= What is expected =
The lines to be copied are those below that contain "yget".

Saved entries:
:::::

(* ===== verification/WorkflowInjections.v ===== *)
(** * Expressions in the run blocks of workflows ([scripts/check_workflow_run_injections.py])

    The scan of parsed workflows for interpolations of the [github] context in
    the [run] text of a step, and the exit code of the gate.  The YAML parser
    and the file system are arguments. *)
From S2P Require Import Prelude PyValue Effects PyTime Url PyText.

(** What [yaml.safe_load] makes of a document: mappings keep their order, and a
    key that is not a text is known by its [str]. *)
Inductive yaml_key := KeyText (t : text_chars) | KeyOther (shown : string).
Inductive yaml :=
  | YText (t : text_chars)
  | YList (l : list yaml)
  | YMap (entries : list (yaml_key * yaml))
  | YOther.

#[export] Instance yaml_key_eq_dec : EqDecision yaml_key.
Proof. solve_decision. Defined.

Definition key_str (k : yaml_key) : string := match k with KeyText t => string_of t | KeyOther s => s end.

(** [m.get(key)] *)
Fixpoint yget (key : string) (m : list (yaml_key * yaml)) : option yaml :=
  match m with
  | [] => None
  | (k, v) :: m => if bool_decide (k = KeyText (chars key)) then Some v else yget key m
  end.

Definition get_text (key : string) (m : list (yaml_key * yaml)) : option text_chars :=
  match yget key m with Some (YText t) => Some t | _ => None end.

(** ** The pattern *)

(** [GITHUB_EXPR] at a position. *)
Definition expr_at (l : text_chars) : bool :=
  starts_with (chars "${{") l && starts_with (chars "github.") (drop_leading is_space (drop 3 l)).

Definition interpolates (l : text_chars) : bool := search (λ _, expr_at) None l.

(** ** The scan *)

Definition first_line (run : text_chars) : option text_chars :=
  head (filter (λ t, t ≠ []) (strip_text <$> splitlines run)).

Definition step_label (step : list (yaml_key * yaml)) : text_chars :=
  match get_text "name" step with
  | Some name =>
      if bool_decide (strip_text name = []) then
        default (chars "<unnamed step>") (get_text "run" step ≫= first_line)
      else name
  | None => default (chars "<unnamed step>") (get_text "run" step ≫= first_line)
  end.

Definition offending_line (run : text_chars) : text_chars :=
  default (strip_text run) (head (strip_text <$> filter (λ line, interpolates line = true) (splitlines run))).

Definition violation (path : string) (job_id : yaml_key) (step : list (yaml_key * yaml)) (run : text_chars) : string :=
  path +:+ ": job '" +:+ key_str job_id +:+ "', step '" +:+ string_of (step_label step) +:+
  "' interpolates a github.* expression directly into a run: block (offending line: " +:+
  repr_str (string_of (offending_line run)) +:+ ") — pass it via env: and read " +:+ dquote +:+ "$VAR" +:+ dquote +:+
  " instead (issue #574)".

(** One step, one job, the document. *)
Definition step_violations (path : string) (job_id : yaml_key) (step : yaml) : list string :=
  match step with
  | YMap step =>
      match get_text "run" step with
      | Some run => if interpolates run then [violation path job_id step run] else []
      | None => []
      end
  | _ => []
  end.

Definition job_violations (path : string) (entry : yaml_key * yaml) : list string :=
  match entry.2 with
  | YMap job =>
      match yget "steps" job with
      | Some (YList steps) => concat (step_violations path entry.1 <$> steps)
      | _ => []
      end
  | _ => []
  end.

Definition workflow_run_violations (path : string) (doc : yaml) : list string :=
  match doc with
  | YMap doc =>
      match yget "jobs" doc with
      | Some (YMap jobs) => concat (job_violations path <$> jobs)
      | _ => []
      end
  | _ => []
  end.

(** ** The gate *)

Definition DEFAULT_DIR : string := ".github/workflows".

Section gate.
(** [root.is_dir()], [root.glob(pattern)], [path.read_text()] and
    [yaml.safe_load], which raises [YAMLError]. *)
Context (is_dir : string → bool) (glob : string → string → list string).
Context (read_text : string → res text_chars) (safe_load : text_chars → res yaml).

(** One file: what it adds. *)
Definition file_violations (path : string) : res (list string) :=
  text ← read_text path;
  match safe_load text with
  | Ok doc => Ok (workflow_run_violations path doc)
  | Raise (OtherError "YAMLError" msg) => Ok [path +:+ ": not parseable YAML: " +:+ msg]
  | Raise e => Raise e
  end.

Definition scan_dir (root : string) : res (list string) :=
  ls ← map_res file_violations (sorted_strings (glob root "*.yml") ++ sorted_strings (glob root "*.yaml"));
  Ok (concat ls).

(** The exit code and the lines printed. *)
Definition gate_main (argv : list string) : res (Z * list string) :=
  let root := default DEFAULT_DIR (head argv) in
  if negb (is_dir root) then Ok (1, ["::error::workflow directory not found: " +:+ root])
  else
    violations ← scan_dir root;
    match violations with
    | [] => Ok (0, ["workflow run-block injection guard: clean (" +:+ root +:+ ", issue #574)"])
    | _ =>
        Ok (1, ((λ v, "::error::" +:+ v) <$> violations) ++
          ["Workflows must pass github.* values through env: indirection, never direct run: interpolation (issue #574; the #301 PR-body guard in ci.yml shows the pattern)."])
    end.
End gate.

(** ** What the scan finds *)

(** The text of [jobs.<id>.steps[].run]. *)
Definition run_block (doc : yaml) (job_id : yaml_key) (step : list (yaml_key * yaml)) (run : text_chars) : Prop :=
  ∃ d jobs job steps, doc = YMap d ∧ yget "jobs" d = Some (YMap jobs) ∧ (job_id, YMap job) ∈ jobs ∧
    yget "steps" job = Some (YList steps) ∧ YMap step ∈ steps ∧ get_text "run" step = Some run.

(** An interpolation: the opening of an expression, spaces, and the context. *)
Definition has_github_expr (run : text_chars) : Prop :=
  ∃ a sp b, run = a ++ chars "${{" ++ sp ++ chars "github." ++ b ∧ forallb is_space sp = true.

Lemma drop_leading_split p l : ∃ a, l = a ++ drop_leading p l ∧ forallb p a = true.
Proof.
  induction l as [|c l (a & E & Ha)]; [by exists []|]. simpl. destruct (p c) eqn:Ec; [|by exists []].
  exists (c :: a). simpl. rewrite Ec, Ha. by rewrite E at 1.
Qed.

Lemma drop_leading_past p a c l : forallb p a = true → p c = false → drop_leading p (a ++ c :: l) = c :: l.
Proof. intros Ha Hc. induction a as [|d a IH]; simpl in *; [by rewrite Hc|]. apply andb_true_iff in Ha as [-> Ha]. auto. Qed.

Lemma interpolates_spec run : interpolates run = true ↔ has_github_expr run.
Proof.
  unfold interpolates, has_github_expr. rewrite search_spec. unfold expr_at. split.
  - intros (a & l & -> & [(r & ->)%starts_with_spec Hg]%andb_true_iff).
    change (drop 3 (chars "${{" ++ r)) with r in Hg. apply starts_with_spec in Hg as (b & Hb).
    destruct (drop_leading_split is_space r) as (sp & E & Hsp). rewrite Hb in E. exists a, sp, b. by rewrite E.
  - intros (a & sp & b & -> & Hsp). eexists a, _. split; [done|]. apply andb_true_iff. split; [apply starts_with_spec; eauto|].
    change (drop 3 (chars "${{" ++ sp ++ chars "github." ++ b)) with (sp ++ chars "github." ++ b).
    apply starts_with_spec. exists b. by apply (drop_leading_past is_space sp _ (chars "ithub." ++ b)).
Qed.

Lemma elem_of_concat_fmap {A B} (f : A → list B) l y : y ∈ concat (f <$> l) ↔ ∃ x, x ∈ l ∧ y ∈ f x.
Proof.
  induction l as [|x l IH]; simpl; [by split; [intros ?%elem_of_nil|intros (? & ?%elem_of_nil & _)]|].
  rewrite elem_of_app, IH. setoid_rewrite elem_of_cons. naive_solver.
Qed.

(** A message per offending run block, and no other. *)
Lemma violations_in path doc v :
  v ∈ workflow_run_violations path doc ↔
  ∃ job_id step run, run_block doc job_id step run ∧ has_github_expr run ∧ v = violation path job_id step run.
Proof.
  unfold run_block. setoid_rewrite <-interpolates_spec. split.
  - unfold workflow_run_violations. destruct doc as [| |d|]; try by intros ?%elem_of_nil.
    destruct (yget "jobs" d) as [[| |jobs|]|] eqn:Ej; try by intros ?%elem_of_nil.
    intros ([job_id job] & Hin & Hv)%elem_of_concat_fmap. unfold job_violations in Hv. cbn [fst snd] in Hv.
    destruct job as [| |job|]; try by apply elem_of_nil in Hv.
    destruct (yget "steps" job) as [[|steps| |]|] eqn:Es; try by apply elem_of_nil in Hv.
    apply elem_of_concat_fmap in Hv as (step & Hstep & Hv). unfold step_violations in Hv.
    destruct step as [| |step|]; try by apply elem_of_nil in Hv.
    destruct (get_text "run" step) as [run|] eqn:Er; [|by apply elem_of_nil in Hv].
    destruct (interpolates run) eqn:Ei; [|by apply elem_of_nil in Hv]. apply list_elem_of_singleton in Hv as ->.
    exists job_id, step, run. split_and!; [|done..]. exists d, jobs, job, steps. done.
  - intros (job_id & step & run & (d & jobs & job & steps & -> & Ej & Hin & Es & Hstep & Er) & Hi & ->).
    unfold workflow_run_violations. rewrite Ej. apply elem_of_concat_fmap. exists (job_id, YMap job). split; [done|].
    unfold job_violations. cbn [fst snd]. rewrite Es. apply elem_of_concat_fmap. exists (YMap step). split; [done|].
    unfold step_violations. rewrite Er, Hi. by left.
Qed.

(** The scan reports exactly the run blocks that interpolate the context: a
    message is among the violations of a document when, and only when, it is
    the message of a step of a job whose run text contains an opening of an
    expression, spaces and the github context; whatever else the document
    holds, in [env], [with], [if] or [name], is never reported. *)
Theorem violations_exact path doc v :
  v ∈ workflow_run_violations path doc ↔
  ∃ job_id step run, run_block doc job_id step run ∧ has_github_expr run ∧ v = violation path job_id step run.
Proof. apply violations_in. Qed.

(** The line quoted shows the expression when it lies on one line. *)
Lemma offending_line_spec run line :
  line ∈ splitlines run → has_github_expr line →
  ∃ line', line' ∈ splitlines run ∧ has_github_expr line' ∧ offending_line run = strip_text line'.
Proof.
  intros Hl Hi%interpolates_spec. unfold offending_line.
  destruct (filter (λ line, interpolates line = true) (splitlines run)) as [|l' ls] eqn:Ef.
  - assert (Hin : line ∈ filter (λ line, interpolates line = true) (splitlines run)) by (by apply list_elem_of_filter).
    rewrite Ef in Hin. by apply elem_of_nil in Hin.
  - assert (Hin : l' ∈ filter (λ line, interpolates line = true) (splitlines run)) by (rewrite Ef; by left).
    apply list_elem_of_filter in Hin as [Hi' Hin]. exists l'. by rewrite <-interpolates_spec.
Qed.

(** The gate passes only a directory it has read in full: exit code 0 means
    that the directory exists, that every workflow file was read and parsed, and
    that no run block of any of them interpolates the context. *)
Theorem gate_pass_sound is_dir glob read_text safe_load argv lines path :
  gate_main is_dir glob read_text safe_load argv = Ok (0, lines) →
  let root := default DEFAULT_DIR (head argv) in
  is_dir root = true ∧
  (path ∈ glob root "*.yml" ++ glob root "*.yaml" →
   ∃ text doc, read_text path = Ok text ∧ safe_load text = Ok doc ∧
     ∀ job_id step run, run_block doc job_id step run → ¬ has_github_expr run).
Proof.
  intros E root. unfold gate_main in E. cbv zeta in E. fold root in E. destruct (is_dir root); [|done]. split; [done|]. cbn [negb] in E.
  unfold scan_dir in E. destruct (map_res _ _) as [ls|e] eqn:Em; [|done]. cbn [mbind res_bind] in E.
  destruct (concat ls) as [|v vs] eqn:Ec; [|done]. clear E. intros Hp.
  rewrite <-(sorted_strings_perm (glob root "*.yml")), <-(sorted_strings_perm (glob root "*.yaml")) in Hp. apply list_elem_of_lookup_1 in Hp as [i Hi].
  apply map_res_Ok in Em. destruct (Forall2_lookup_l _ _ _ _ _ Em Hi) as (vs & Hvs & Ef).
  assert (vs = []) as ->.
  { destruct vs as [|v vs]; [done|]. exfalso. apply (elem_of_nil v). rewrite <-Ec.
    apply list_elem_of_In, in_concat. exists (v :: vs). rewrite <-!list_elem_of_In.
    split; [by eapply list_elem_of_lookup_2|by left]. }
  unfold file_violations in Ef. destruct (read_text path) as [text|e]; [|done]. cbn [mbind res_bind] in Ef.
  exists text. destruct (safe_load text) as [doc|[]] eqn:El; try done; [|by repeat case_match].
  exists doc. split_and!; [done..|]. intros job_id step run Hr Hg. injection Ef as Ef.
  apply (elem_of_nil (violation path job_id step run)). rewrite <-Ef. apply violations_in. eauto 6.
Qed.

(** ** A concrete workflow *)

Definition key (s : string) : yaml_key := KeyText (chars s).
Definition one_step (run : string) : yaml :=
  YMap [(key "name", YText (chars "CI"));
        (KeyOther "True", YList []);
        (key "jobs", YMap [(key "build", YMap [(key "steps",
          YList [YMap [(key "env", YMap [(key "REF", YText (chars "${{ github.head_ref }}"))]); (key "run", YText (chars run))]])])])].

Definition safe_gate (run : string) : res (Z * list string) :=
  gate_main (λ _, true) (λ _ p, if String.eqb p "*.yml" then ["ci.yml"] else []) (λ _, Ok (chars run))
    (λ text, Ok (one_step (string_of text))) [].

Lemma gate_pass_sound_witness :
  let run := "echo $REF" in
  let out := gate_main (λ _, true) (λ _ p, if String.eqb p "*.yml" then ["ci.yml"] else []) (λ _, Ok (chars run))
    (λ text, Ok (one_step (string_of text))) [] in
  out = Ok (0, ["workflow run-block injection guard: clean (.github/workflows, issue #574)"]) ∧
  ∃ text doc, Ok (chars run) = Ok text ∧ Ok (one_step (string_of text)) = Ok doc ∧
    ∀ job_id step run, run_block doc job_id step run → ¬ has_github_expr run.
Proof.
  split; [vm_compute; reflexivity|].
  refine (proj2 (gate_pass_sound (λ _, true) (λ _ p, if String.eqb p "*.yml" then ["ci.yml"] else [])
    (λ _, Ok (chars "echo $REF")) (λ text, Ok (one_step (string_of text))) [] _ "ci.yml" _) _); [vm_compute; reflexivity|].
  apply list_elem_of_here.
Defined.

Example direct_run_fails :
  safe_gate "git checkout ${{  github.head_ref }}" =
  Ok (1, ["::error::" +:+ violation "ci.yml" (key "build")
            [(key "env", YMap [(key "REF", YText (chars "${{ github.head_ref }}"))]); (key "run", YText (chars "git checkout ${{  github.head_ref }}"))]
            (chars "git checkout ${{  github.head_ref }}");
          "Workflows must pass github.* values through env: indirection, never direct run: interpolation (issue #574; the #301 PR-body guard in ci.yml shows the pattern)."]).
Proof. vm_compute. reflexivity. Qed.

(** The same value inside a function call of an expression passes the gate. *)
Example wrapped_expr_passes : is_ok (safe_gate "git checkout ${{ format('{0}', github.head_ref) }}") = true ∧
  workflow_run_violations "ci.yml" (one_step "git checkout ${{ format('{0}', github.head_ref) }}") = [].
Proof. split; vm_compute; reflexivity. Qed.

:::::

= Answer for the task =
Fixpoint yget (key : string) (m : list (yaml_key * yaml)) : option yaml :=
  | (k, v) :: m => if bool_decide (k = KeyText (chars key)) then Some v else yget key m
  match yget key m with Some (YText t) => Some t | _ => None end.
      match yget "steps" job with
      match yget "jobs" doc with
  ∃ d jobs job steps, doc = YMap d ∧ yget "jobs" d = Some (YMap jobs) ∧ (job_id, YMap job) ∈ jobs ∧
    yget "steps" job = Some (YList steps) ∧ YMap step ∈ steps ∧ get_text "run" step = Some run.
    destruct (yget "jobs" d) as [[| |jobs|]|] eqn:Ej; try by intros ?%elem_of_nil.
    destruct (yget "steps" job) as [[|steps| |]|] eqn:Es; try by apply elem_of_nil in Hv.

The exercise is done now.